WHAT TO WORK ON
Word for word, transcribe the data below from the line with "else if GraderCsv.is_dquote c then" to the line with "(** A line is", keeping both of those lines.

PROVIDED MATERIAL
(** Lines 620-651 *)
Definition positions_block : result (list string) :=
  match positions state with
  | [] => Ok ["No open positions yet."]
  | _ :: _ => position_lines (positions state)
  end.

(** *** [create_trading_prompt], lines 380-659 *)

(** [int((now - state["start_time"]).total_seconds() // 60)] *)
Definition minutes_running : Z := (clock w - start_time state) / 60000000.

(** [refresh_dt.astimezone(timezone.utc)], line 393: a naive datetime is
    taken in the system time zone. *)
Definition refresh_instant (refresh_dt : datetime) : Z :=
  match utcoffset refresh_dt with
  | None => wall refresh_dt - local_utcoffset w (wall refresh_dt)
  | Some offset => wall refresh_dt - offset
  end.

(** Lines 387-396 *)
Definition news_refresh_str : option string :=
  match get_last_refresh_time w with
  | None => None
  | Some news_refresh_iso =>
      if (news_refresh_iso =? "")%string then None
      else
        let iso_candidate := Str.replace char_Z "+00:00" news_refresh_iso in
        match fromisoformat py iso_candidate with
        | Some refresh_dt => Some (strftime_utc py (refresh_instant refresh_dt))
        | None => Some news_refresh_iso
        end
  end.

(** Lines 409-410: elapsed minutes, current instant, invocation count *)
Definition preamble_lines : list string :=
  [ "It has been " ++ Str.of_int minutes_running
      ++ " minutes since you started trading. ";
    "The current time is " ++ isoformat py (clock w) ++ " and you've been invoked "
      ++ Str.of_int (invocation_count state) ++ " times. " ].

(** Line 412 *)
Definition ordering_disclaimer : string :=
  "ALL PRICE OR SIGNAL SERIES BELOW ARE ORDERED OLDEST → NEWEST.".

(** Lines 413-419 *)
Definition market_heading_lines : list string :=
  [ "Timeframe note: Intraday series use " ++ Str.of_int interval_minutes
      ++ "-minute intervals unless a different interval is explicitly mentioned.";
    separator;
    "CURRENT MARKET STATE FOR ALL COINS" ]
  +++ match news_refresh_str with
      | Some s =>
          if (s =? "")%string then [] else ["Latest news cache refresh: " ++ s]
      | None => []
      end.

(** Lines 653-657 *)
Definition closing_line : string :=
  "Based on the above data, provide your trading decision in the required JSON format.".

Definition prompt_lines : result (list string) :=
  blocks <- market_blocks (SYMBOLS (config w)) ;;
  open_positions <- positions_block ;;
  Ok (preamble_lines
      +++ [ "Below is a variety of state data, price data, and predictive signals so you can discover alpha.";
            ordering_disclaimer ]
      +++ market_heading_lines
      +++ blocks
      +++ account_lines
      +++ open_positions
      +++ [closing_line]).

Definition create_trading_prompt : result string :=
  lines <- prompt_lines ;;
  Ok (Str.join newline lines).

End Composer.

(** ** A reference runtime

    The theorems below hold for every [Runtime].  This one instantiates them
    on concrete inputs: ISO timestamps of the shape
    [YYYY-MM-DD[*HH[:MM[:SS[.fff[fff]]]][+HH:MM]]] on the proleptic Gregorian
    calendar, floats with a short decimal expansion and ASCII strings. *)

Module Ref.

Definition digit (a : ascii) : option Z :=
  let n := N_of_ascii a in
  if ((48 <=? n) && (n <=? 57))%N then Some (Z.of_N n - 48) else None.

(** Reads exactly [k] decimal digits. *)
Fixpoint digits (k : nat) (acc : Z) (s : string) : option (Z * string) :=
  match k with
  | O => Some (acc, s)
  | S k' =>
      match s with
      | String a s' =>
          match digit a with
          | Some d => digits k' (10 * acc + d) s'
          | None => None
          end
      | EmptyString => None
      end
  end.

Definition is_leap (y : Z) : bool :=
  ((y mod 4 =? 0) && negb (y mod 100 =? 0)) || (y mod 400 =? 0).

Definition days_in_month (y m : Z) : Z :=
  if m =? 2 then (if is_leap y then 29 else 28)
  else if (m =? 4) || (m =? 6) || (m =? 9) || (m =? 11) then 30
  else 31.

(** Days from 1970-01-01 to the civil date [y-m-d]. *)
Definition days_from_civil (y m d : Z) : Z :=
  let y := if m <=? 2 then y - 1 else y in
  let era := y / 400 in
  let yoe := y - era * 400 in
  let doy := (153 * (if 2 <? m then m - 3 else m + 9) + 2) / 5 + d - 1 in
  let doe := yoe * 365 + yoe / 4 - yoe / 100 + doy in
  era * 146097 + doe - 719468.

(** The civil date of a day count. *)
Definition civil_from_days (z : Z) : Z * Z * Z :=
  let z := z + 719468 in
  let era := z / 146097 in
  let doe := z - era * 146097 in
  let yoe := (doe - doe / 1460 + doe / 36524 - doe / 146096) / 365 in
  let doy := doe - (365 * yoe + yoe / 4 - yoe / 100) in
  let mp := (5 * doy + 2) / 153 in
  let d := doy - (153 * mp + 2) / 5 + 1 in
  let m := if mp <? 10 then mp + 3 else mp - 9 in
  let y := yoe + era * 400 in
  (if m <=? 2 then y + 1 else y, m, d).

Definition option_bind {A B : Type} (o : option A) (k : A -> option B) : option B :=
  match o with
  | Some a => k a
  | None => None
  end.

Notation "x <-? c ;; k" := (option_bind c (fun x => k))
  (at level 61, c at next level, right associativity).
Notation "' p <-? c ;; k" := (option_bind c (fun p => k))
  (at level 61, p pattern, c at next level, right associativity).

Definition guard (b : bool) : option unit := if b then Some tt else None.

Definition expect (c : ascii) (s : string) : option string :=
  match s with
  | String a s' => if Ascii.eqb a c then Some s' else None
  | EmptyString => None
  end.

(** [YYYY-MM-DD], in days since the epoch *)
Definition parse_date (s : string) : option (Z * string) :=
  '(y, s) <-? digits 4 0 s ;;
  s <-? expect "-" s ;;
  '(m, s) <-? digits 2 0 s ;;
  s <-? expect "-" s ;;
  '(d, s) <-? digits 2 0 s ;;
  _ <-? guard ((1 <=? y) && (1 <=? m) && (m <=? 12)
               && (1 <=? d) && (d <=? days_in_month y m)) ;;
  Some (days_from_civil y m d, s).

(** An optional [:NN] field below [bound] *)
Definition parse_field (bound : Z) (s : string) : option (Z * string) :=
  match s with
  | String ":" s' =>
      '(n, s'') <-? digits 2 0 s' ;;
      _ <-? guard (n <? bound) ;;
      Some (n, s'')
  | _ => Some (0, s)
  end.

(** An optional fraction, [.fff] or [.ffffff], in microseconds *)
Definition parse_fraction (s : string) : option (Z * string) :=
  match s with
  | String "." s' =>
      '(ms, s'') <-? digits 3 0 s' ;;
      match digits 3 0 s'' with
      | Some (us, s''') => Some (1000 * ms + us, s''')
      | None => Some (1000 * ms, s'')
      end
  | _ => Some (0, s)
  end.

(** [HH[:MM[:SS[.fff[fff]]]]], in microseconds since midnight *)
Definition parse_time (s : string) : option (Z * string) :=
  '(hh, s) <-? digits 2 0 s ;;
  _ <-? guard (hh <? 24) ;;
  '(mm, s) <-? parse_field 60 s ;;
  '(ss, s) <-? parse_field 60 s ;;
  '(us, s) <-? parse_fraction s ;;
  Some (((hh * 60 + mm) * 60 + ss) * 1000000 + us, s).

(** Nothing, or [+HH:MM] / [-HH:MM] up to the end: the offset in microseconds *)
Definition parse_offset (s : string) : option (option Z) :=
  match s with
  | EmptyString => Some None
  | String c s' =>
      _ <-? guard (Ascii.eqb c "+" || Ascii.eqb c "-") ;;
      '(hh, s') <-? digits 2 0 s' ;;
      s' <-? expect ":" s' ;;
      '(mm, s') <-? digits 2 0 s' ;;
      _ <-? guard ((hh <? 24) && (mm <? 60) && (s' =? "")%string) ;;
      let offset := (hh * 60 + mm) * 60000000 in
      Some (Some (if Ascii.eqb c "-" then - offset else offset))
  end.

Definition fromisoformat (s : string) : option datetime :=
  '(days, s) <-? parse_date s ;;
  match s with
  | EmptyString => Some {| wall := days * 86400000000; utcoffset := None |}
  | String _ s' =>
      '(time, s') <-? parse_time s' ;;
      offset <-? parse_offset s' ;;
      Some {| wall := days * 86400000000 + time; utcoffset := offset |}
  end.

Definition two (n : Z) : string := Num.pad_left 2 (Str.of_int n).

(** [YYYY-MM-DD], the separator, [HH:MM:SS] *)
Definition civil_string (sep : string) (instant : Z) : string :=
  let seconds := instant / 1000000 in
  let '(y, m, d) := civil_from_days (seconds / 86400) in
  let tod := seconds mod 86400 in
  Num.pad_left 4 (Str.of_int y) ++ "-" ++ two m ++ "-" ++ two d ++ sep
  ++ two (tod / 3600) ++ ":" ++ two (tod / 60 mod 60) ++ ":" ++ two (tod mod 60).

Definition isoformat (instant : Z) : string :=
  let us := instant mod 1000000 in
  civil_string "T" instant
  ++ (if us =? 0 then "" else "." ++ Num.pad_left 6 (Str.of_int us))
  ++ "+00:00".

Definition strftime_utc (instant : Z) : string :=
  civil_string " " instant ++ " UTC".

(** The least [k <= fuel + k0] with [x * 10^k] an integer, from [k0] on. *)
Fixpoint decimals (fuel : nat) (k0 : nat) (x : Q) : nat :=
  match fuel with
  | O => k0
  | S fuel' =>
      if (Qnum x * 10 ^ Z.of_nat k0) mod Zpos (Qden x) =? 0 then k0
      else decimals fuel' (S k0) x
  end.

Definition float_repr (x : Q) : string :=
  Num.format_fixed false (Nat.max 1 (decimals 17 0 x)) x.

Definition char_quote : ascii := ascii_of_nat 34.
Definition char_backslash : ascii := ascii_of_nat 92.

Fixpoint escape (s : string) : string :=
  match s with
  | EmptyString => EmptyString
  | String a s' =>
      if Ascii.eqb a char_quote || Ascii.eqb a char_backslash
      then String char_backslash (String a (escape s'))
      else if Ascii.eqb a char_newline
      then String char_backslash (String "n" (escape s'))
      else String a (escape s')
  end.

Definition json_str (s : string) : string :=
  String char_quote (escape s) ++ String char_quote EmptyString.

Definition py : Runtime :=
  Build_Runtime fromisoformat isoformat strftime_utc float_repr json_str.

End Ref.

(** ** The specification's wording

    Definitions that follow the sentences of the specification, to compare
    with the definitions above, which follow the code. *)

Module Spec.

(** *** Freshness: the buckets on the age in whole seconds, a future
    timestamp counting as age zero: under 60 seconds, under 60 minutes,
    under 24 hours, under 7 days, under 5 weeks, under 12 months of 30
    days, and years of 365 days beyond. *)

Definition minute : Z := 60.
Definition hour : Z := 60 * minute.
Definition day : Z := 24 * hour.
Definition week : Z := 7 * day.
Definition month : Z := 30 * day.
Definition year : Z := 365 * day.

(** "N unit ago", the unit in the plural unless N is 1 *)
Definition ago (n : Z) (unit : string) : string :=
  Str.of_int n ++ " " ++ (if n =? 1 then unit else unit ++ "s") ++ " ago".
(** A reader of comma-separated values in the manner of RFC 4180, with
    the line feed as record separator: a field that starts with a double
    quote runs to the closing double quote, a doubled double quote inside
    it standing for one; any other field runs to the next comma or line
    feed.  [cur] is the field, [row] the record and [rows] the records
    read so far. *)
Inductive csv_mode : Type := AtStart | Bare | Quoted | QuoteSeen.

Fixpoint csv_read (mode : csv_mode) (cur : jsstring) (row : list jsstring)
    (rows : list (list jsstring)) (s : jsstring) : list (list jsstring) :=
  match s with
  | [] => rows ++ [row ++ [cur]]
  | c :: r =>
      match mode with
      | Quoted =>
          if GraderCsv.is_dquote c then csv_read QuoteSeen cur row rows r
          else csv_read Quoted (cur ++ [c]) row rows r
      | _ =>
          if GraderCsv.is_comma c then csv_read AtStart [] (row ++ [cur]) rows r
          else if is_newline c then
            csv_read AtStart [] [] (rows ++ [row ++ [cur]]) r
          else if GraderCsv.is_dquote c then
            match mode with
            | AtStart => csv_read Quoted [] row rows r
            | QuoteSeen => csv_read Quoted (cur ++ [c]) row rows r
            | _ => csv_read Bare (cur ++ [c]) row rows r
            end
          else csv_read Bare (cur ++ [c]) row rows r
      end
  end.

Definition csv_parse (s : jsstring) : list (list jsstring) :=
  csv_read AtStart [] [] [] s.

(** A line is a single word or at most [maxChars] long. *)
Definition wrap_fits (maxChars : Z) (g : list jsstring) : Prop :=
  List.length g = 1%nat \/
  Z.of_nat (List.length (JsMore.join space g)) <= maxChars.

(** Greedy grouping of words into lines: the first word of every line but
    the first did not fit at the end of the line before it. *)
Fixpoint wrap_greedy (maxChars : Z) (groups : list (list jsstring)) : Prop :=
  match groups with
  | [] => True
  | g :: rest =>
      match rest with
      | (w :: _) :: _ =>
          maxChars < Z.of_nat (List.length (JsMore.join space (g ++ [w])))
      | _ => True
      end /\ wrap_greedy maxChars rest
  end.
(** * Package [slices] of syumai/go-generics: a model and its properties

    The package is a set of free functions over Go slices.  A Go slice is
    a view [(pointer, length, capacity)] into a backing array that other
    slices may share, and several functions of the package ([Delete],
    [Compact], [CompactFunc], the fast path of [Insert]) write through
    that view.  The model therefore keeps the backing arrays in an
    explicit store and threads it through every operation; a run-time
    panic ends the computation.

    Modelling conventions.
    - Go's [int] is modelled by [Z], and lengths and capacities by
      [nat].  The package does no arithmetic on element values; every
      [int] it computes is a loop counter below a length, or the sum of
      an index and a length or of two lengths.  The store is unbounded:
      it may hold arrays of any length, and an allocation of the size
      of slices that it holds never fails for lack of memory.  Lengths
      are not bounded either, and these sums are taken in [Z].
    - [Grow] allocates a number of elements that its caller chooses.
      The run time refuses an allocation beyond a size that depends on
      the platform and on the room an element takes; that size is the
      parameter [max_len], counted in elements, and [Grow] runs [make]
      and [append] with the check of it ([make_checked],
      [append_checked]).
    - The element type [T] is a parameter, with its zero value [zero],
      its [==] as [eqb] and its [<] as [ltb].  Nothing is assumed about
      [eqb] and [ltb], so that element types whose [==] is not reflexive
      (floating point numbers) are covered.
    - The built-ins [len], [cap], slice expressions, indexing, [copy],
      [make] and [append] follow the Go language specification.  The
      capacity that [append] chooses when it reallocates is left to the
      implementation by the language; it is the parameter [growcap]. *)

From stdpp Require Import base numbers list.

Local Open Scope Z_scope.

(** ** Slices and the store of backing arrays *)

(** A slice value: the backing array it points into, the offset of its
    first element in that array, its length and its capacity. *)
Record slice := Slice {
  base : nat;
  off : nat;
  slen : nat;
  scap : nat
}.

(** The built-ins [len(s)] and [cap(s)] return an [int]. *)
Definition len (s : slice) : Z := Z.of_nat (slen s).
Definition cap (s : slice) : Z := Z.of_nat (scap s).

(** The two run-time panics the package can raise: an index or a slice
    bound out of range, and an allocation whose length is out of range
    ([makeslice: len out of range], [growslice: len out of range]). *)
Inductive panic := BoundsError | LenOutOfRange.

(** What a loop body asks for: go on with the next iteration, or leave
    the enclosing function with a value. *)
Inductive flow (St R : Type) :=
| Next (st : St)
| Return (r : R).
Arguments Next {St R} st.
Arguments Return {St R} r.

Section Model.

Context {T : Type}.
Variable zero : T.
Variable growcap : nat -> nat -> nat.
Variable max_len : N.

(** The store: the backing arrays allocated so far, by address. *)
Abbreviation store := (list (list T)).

EXPECTED ANSWER
          else if GraderCsv.is_dquote c then
            match mode with
            | AtStart => csv_read Quoted [] row rows r
            | QuoteSeen => csv_read Quoted (cur ++ [c]) row rows r
            | _ => csv_read Bare (cur ++ [c]) row rows r
            end
          else csv_read Bare (cur ++ [c]) row rows r
      end
  end.

Definition csv_parse (s : jsstring) : list (list jsstring) :=
  csv_read AtStart [] [] [] s.

(** A line is a single word or at most [maxChars] long. *)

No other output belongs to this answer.